Stored items
____

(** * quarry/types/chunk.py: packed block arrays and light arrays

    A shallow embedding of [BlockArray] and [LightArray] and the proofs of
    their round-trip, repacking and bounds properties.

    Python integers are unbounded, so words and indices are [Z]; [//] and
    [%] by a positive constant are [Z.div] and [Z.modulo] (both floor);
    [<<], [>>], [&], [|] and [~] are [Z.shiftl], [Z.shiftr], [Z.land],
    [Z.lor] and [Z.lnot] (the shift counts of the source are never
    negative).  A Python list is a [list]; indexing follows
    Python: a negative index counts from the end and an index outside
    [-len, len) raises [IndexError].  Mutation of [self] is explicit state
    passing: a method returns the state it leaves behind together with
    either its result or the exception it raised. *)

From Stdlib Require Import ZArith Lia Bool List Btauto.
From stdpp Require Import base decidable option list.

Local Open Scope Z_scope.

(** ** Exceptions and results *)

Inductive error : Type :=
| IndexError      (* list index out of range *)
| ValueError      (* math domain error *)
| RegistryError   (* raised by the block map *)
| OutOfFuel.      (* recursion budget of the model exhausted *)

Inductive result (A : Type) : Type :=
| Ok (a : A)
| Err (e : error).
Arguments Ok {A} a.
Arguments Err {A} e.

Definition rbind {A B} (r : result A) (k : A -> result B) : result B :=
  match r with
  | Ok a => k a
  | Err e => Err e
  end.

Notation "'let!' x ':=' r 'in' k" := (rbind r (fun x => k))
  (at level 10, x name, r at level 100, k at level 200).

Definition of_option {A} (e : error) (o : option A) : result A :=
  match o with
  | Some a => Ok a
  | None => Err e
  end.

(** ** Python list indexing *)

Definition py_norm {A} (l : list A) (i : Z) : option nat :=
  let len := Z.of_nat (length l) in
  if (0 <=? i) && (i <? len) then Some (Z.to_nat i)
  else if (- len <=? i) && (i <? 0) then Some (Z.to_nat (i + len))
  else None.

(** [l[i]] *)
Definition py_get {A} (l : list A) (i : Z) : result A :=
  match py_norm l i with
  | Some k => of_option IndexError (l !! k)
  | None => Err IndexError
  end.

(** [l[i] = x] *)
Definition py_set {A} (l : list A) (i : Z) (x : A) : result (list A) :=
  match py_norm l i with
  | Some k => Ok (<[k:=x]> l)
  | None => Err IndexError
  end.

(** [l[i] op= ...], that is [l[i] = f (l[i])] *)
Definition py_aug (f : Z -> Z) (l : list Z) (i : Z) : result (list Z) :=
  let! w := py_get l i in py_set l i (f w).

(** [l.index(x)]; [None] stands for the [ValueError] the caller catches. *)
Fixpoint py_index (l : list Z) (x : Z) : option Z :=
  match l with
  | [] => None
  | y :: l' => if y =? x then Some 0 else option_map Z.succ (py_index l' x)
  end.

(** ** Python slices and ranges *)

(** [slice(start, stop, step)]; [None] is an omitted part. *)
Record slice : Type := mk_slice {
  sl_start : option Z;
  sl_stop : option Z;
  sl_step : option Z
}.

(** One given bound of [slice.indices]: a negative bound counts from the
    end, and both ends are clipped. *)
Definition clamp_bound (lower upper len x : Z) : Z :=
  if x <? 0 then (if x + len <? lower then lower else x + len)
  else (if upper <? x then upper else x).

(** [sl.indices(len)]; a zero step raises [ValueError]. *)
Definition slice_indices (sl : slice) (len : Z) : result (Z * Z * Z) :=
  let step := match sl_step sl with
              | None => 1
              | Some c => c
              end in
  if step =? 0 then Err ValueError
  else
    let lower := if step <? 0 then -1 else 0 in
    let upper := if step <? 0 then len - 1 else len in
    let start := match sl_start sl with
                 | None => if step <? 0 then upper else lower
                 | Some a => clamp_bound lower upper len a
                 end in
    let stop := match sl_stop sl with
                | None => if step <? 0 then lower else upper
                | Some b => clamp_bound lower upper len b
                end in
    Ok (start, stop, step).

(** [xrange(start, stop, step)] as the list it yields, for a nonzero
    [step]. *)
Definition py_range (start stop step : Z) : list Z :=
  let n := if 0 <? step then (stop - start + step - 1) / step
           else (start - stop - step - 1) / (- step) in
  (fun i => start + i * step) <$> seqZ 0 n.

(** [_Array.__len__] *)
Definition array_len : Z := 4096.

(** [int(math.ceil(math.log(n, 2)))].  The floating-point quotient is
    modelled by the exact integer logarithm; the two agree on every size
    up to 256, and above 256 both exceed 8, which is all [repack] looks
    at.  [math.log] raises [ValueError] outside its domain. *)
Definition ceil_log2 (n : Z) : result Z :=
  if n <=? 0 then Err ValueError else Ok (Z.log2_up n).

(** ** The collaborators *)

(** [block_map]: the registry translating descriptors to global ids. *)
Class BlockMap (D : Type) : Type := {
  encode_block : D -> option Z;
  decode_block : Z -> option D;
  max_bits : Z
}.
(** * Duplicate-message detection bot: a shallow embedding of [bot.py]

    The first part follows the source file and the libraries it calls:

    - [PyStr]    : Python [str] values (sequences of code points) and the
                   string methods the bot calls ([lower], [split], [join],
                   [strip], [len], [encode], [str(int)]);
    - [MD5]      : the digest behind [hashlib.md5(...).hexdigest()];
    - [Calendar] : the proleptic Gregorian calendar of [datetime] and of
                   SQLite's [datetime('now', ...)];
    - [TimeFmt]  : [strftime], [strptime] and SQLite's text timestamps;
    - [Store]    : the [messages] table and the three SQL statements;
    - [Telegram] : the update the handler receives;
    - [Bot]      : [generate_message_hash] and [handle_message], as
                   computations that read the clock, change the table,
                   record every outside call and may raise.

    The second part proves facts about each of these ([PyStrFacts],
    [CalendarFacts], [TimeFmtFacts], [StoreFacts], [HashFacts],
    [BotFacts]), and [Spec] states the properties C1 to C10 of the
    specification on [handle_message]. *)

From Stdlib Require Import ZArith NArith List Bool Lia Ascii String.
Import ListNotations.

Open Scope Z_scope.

____

Look through the entries for lines containing the word "else" and return each one.

Answer section:
  else if (- len <=? i) && (i <? 0) then Some (Z.to_nat (i + len))
  else None.
  | y :: l' => if y =? x then Some 0 else option_map Z.succ (py_index l' x)
  if x <? 0 then (if x + len <? lower then lower else x + len)
  else (if upper <? x then upper else x).
  else
    let lower := if step <? 0 then -1 else 0 in
    let upper := if step <? 0 then len - 1 else len in
                 | None => if step <? 0 then upper else lower
                | None => if step <? 0 then lower else upper
           else (start - stop - step - 1) / (- step) in
  if n <=? 0 then Err ValueError else Ok (Z.log2_up n).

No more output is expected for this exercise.